Metadata and Vocabularies

Metadata and Vocabularies2023-11-16T13:30:34+00:00

The potential to create a unified body of scholarly materials relies on interoperability. Specifically, repositories should follow consistent guidelines, protocols, and standards that allow them to communicate with each other and with other systems in order to transfer information, metadata, and digital objects. COAR is working with the repository community to improve the quality and comprehensiveness of metadata in repositories.

Basic Metadata Recommendations

Below are the metadata requirements for a number of user stories developed by a former COAR Metadata Working Group.

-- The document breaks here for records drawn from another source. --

(** * nibabel array writers: scaling decisions, slopes and intercepts

    A shallow embedding of [nibabel/arraywriters.py]: the three writer
    classes [ArrayWriter], [SlopeArrayWriter], [SlopeInterArrayWriter], the
    factory [make_array_writer] and the accessor [get_slope_inter].

    Conventions of the embedding.
    - numpy floating point scalars are [spec_float] values of the Standard
      Library's IEEE 754 specification, always kept canonical for the format
      they are stored in; [longdouble] is the 80-bit x87 extended format
      (64-bit significand).
    - numpy integer scalars and Python integers are [Z]; where numpy wraps
      around ([abs] of the most negative value) the wrap is written out.
    - comparisons between numbers are comparisons of their exact values
      (numpy's promotion of mixed operands before a comparison is left out);
      the one comparison of a Python integer with a scalar of the scaler
      type fails as numpy makes it fail, see [int_le_scalar].
    - a writer object is a record of its attributes and a method is a
      function in a state-and-exception monad over that record; [self.m()]
      runs the method of the object's class.
    - [nibabel.casting] and [nibabel.volumeutils] are not among the sources:
      [shared_range], [as_int], [int_to_float], [finite_range] and the sink
      [array_to_file] are modelled from the specification, [shared_range]
      without the platform switch that truncates uint64.

    The file has the embedding first, then the properties: the scaling
    decision, the exceptions and invariants of the methods, the factory, the
    write bounds, the worked examples, the methods as equations, and the
    floating point lemmas behind the nonzero slope of integer arrays. *)

From Stdlib Require Import ZArith List Bool String Ascii Lia.
From Stdlib Require Import Floats.SpecFloat.
Import ListNotations.
Local Open Scope Z_scope.

(** ** Exceptions and results *)

Inductive exn : Type :=
| WriterError (msg : string)
| ScalingError (msg : string)       (* class ScalingError(WriterError) *)
| ValueError (msg : string)
| TypeError (msg : string)
| FloatingError (msg : string)
| AssertionError.

(** [isinstance(e, WriterError)]: [ScalingError] is a subclass. *)
Definition is_WriterError (e : exn) : bool :=
  match e with
  | WriterError _ | ScalingError _ => true
  | _ => false
  end.

Definition is_ScalingError (e : exn) : bool :=
  match e with
  | ScalingError _ => true
  | _ => false
  end.

Inductive result (A : Type) : Type :=
| Ok (a : A)
| Raise (e : exn).
Arguments Ok {A} a.
Arguments Raise {A} e.

(** ** Element types (numpy dtypes) *)

Inductive iwidth : Type := W8 | W16 | W32 | W64.
Inductive fwidth : Type := F16 | F32 | F64 | FLD.
Inductive cwidth : Type := C64 | C128 | CLD.

Inductive dtype : Type :=
| UInt (w : iwidth)
| Int (w : iwidth)
| Float (f : fwidth)
| Complex (c : cwidth)
| Void (itemsize : nat).

Definition bits (w : iwidth) : Z :=
  match w with W8 => 8 | W16 => 16 | W32 => 32 | W64 => 64 end.

(** Significand width (hidden bit included) and exponent of the infinities. *)
Definition prec (f : fwidth) : Z :=
  match f with F16 => 11 | F32 => 24 | F64 => 53 | FLD => 64 end.

Definition emax (f : fwidth) : Z :=
  match f with F16 => 16 | F32 => 128 | F64 => 1024 | FLD => 16384 end.

Definition component (c : cwidth) : fwidth :=
  match c with C64 => F32 | C128 => F64 | CLD => FLD end.

(** [dtype.kind] *)
Definition kind (d : dtype) : ascii :=
  match d with
  | UInt _ => "u"
  | Int _ => "i"
  | Float _ => "f"
  | Complex _ => "c"
  | Void _ => "V"
  end%char.

(** [c in s] for a one-character string [c]. *)
Fixpoint in_str (c : ascii) (s : string) : bool :=
  match s with
  | EmptyString => false
  | String a r => Ascii.eqb c a || in_str c r
  end.

(** [np.iinfo(dt).min], [np.iinfo(dt).max]; only called on integer dtypes
    (numpy raises [ValueError] on the others). *)
Definition iinfo (d : dtype) : result (Z * Z) :=
  match d with
  | UInt w => Ok (0, 2 ^ bits w - 1)
  | Int w => Ok (- 2 ^ (bits w - 1), 2 ^ (bits w - 1) - 1)
  | _ => Raise (ValueError "Invalid integer data type")
  end.

Definition iwidth_rank (w : iwidth) : Z :=
  match w with W8 => 0 | W16 => 1 | W32 => 2 | W64 => 3 end.

Definition fwidth_rank (f : fwidth) : Z :=
  match f with F16 => 0 | F32 => 1 | F64 => 2 | FLD => 3 end.

(** Smallest float that numpy regards as a safe target for a [w]-bit
    integer: 8 bits go to float16, 16 to float32, 32 and 64 to float64. *)
Definition int_float_rank (w : iwidth) : Z :=
  match w with W8 => 0 | W16 => 1 | W32 => 2 | W64 => 2 end.

(** [dtype.itemsize], in bytes; a longdouble occupies 16 bytes. *)
Definition itemsize (d : dtype) : nat :=
  match d with
  | UInt w | Int w =>
      match w with W8 => 1 | W16 => 2 | W32 => 4 | W64 => 8 end
  | Float f =>
      match f with F16 => 2 | F32 => 4 | F64 => 8 | FLD => 16 end
  | Complex c =>
      match c with C64 => 8 | C128 => 16 | CLD => 32 end
  | Void n => n
  end%nat.

(** [np.can_cast(from, to)] with the default ['safe'] rule, on the dtypes of
    this model: a type casts safely to a raw void that is at least as large
    as its items, or that has no size (numpy's unsized ['V'], which takes the
    size of what is cast to it), and nothing casts safely from a void but a
    void to such a void. *)
Definition can_cast (from to : dtype) : bool :=
  match from, to with
  | UInt a, UInt b => iwidth_rank a <=? iwidth_rank b
  | UInt a, Int b => iwidth_rank a <? iwidth_rank b
  | Int a, Int b => iwidth_rank a <=? iwidth_rank b
  | Int _, UInt _ => false
  | (UInt a | Int a), Float f => int_float_rank a <=? fwidth_rank f
  | (UInt a | Int a), Complex c =>
      Z.max 1 (int_float_rank a) <=? fwidth_rank (component c)
  | Float a, Float b => fwidth_rank a <=? fwidth_rank b
  | Float a, Complex c => Z.max 1 (fwidth_rank a) <=? fwidth_rank (component c)
  | Float _, (UInt _ | Int _) => false
  | Complex a, Complex b =>
      fwidth_rank (component a) <=? fwidth_rank (component b)
  | Complex _, (UInt _ | Int _ | Float _) => false
  | Void _, (UInt _ | Int _ | Float _ | Complex _) => false
  | _, Void b => (b =? 0)%nat || (itemsize from <=? b)%nat
  end.

(** ** Floating point scalars *)

Definition is_finite (x : spec_float) : bool :=
  match x with
  | S754_zero _ | S754_finite _ _ _ => true
  | _ => false
  end.

Definition is_zero (x : spec_float) : bool :=
  match x with
  | S754_zero _ => true
  | _ => false
  end.

(** Conversion of a float to format [f], rounding to nearest even. *)
Definition cast (f : fwidth) (x : spec_float) : spec_float :=
  match x with
  | S754_finite s m e =>
      binary_normalize (prec f) (emax f) (cond_Zopp s (Zpos m)) e s
  | _ => x
  end.

(** Conversion of an integer to format [f], rounding to nearest even. *)
Definition of_int (f : fwidth) (z : Z) : spec_float :=
  binary_normalize (prec f) (emax f) z 0 false.

(** Numbers that flow through the writers: integers (numpy integer scalars of
    the array's dtype, Python integers) and floats. *)
Inductive num : Type :=
| NInt (z : Z)
| NFlt (x : spec_float).

(** Promotion to longdouble, as numpy does for mixed arithmetic with a
    longdouble operand. *)
Definition to_ld (n : num) : spec_float :=
  match n with
  | NInt z => of_int FLD z
  | NFlt x => cast FLD x
  end.

Definition ld_div (a b : spec_float) : spec_float := SFdiv (prec FLD) (emax FLD) a b.
Definition ld_mul (a b : spec_float) : spec_float := SFmul (prec FLD) (emax FLD) a b.
Definition ld_sub (a b : spec_float) : spec_float := SFsub (prec FLD) (emax FLD) a b.

(** The exact value of a number: [m * 2 ^ e], an infinity or a NaN. *)
Inductive xvalue : Type :=
| XNaN
| XInf (s : bool)
| XFin (m e : Z).

Definition num_value (n : num) : xvalue :=
  match n with
  | NInt z => XFin z 0
  | NFlt (S754_zero _) => XFin 0 0
  | NFlt (S754_finite s m e) => XFin (cond_Zopp s (Zpos m)) e
  | NFlt (S754_infinity s) => XInf s
  | NFlt S754_nan => XNaN
  end.

(** Exact comparison of two numbers ([None] when a NaN is involved). *)
Definition num_compare (a b : num) : option comparison :=
  match num_value a, num_value b with
  | XNaN, _ | _, XNaN => None
  | XInf s1, XInf s2 =>
      Some (match s1, s2 with
            | true, false => Lt
            | false, true => Gt
            | _, _ => Eq
            end)
  | XInf s, _ => Some (if s then Lt else Gt)
  | _, XInf s => Some (if s then Gt else Lt)
  | XFin m1 e1, XFin m2 e2 =>
      let e := Z.min e1 e2 in
      Some (Z.compare (m1 * 2 ^ (e1 - e)) (m2 * 2 ^ (e2 - e)))
  end.

Definition num_eqb (a b : num) : bool :=
  match num_compare a b with Some Eq => true | _ => false end.
Definition num_ltb (a b : num) : bool :=
  match num_compare a b with Some Lt => true | _ => false end.
Definition num_leb (a b : num) : bool :=
  match num_compare a b with Some (Lt | Eq) => true | _ => false end.
Definition num_gtb (a b : num) : bool := num_ltb b a.
Definition num_geb (a b : num) : bool := num_leb b a.

(** [np.inf] and [-np.inf] *)
Definition np_inf : num := NFlt (S754_infinity false).
Definition np_ninf : num := NFlt (S754_infinity true).

(** [np.max([a, b])] on longdoubles: NaN propagates. *)
Definition np_max2 (a b : spec_float) : spec_float :=
  match num_compare (NFlt a) (NFlt b) with
  | Some Lt => b
  | Some _ => a
  | None => S754_nan
  end.

(** [abs(x)] of a scalar of dtype [d]: the most negative value of a signed
    integer type wraps around to itself. *)
Definition np_abs (d : dtype) (x : num) : num :=
  match x with
  | NInt z =>
      match d with
      | Int w => if z =? - 2 ^ (bits w - 1) then NInt z else NInt (Z.abs z)
      | _ => NInt (Z.abs z)
      end
  | NFlt f => NFlt (SFabs f)
  end.

(** ** Arrays *)

Inductive ndarray : Type :=
| UIntArray (w : iwidth) (xs : list Z)
| IntArray (w : iwidth) (xs : list Z)
| FloatArray (f : fwidth) (xs : list spec_float)
| ComplexArray (c : cwidth) (xs : list (spec_float * spec_float))
| VoidArray (itemsize : nat) (xs : list (list Z)).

User Story: “As a researcher, I want my publications and other research outputs to be available to users via Google and Google Scholar.

Metadata Requirements

  • Title
  • Author name / ID
  • Publication date
  • Permanent URL (e.g. DOI or Handle)
  • Abstract
  • Domain subject headings or key words

User Story: “As a teacher, I want to be able to find permissions, or licensing information about an article so I can determine if I can reuse it for my course.”

Metadata Requirements

User Story: “As a researcher, I want to be able to reuse a data set found in a repository.”

Metadata Requirements

  • format
  • link to article
  • link to related protocol / software from research study
  • reuse license
  • domain metadata requirements

User Story: “As a research funder, I want to monitor compliance with our open access policy.”

Metadata Requirements

  • Author name / ID
  • Publication Date
  • Funder name / ID
  • Open access status
  • Article version
  • Journal name and publisher name
  • DOI

User Story: “As a research institution, I want to document and track the publications of our affiliated researchers.”

Metadata Requirements

  • Author name / ID
  • Institution name / ID

User Story: “As a repository manager, I want to ensure my repository content is included in national research assessment activities.”

Metadata Requirements

  • Title
  • Author name / ID
  • Date
  • Institution name / ID
  • Funder name / ID
  • DOI

User Story: “As a researcher, I want the metadata for my article to be visible and findable in other indexing services.”

Metadata Requirements

  • OAI-PMH
  • PIDs: ORCID, DOIs, etc.
  • Standard vocabularies (e.g COAR)
  • Mapping to meta-schemas (e.g. schema.org)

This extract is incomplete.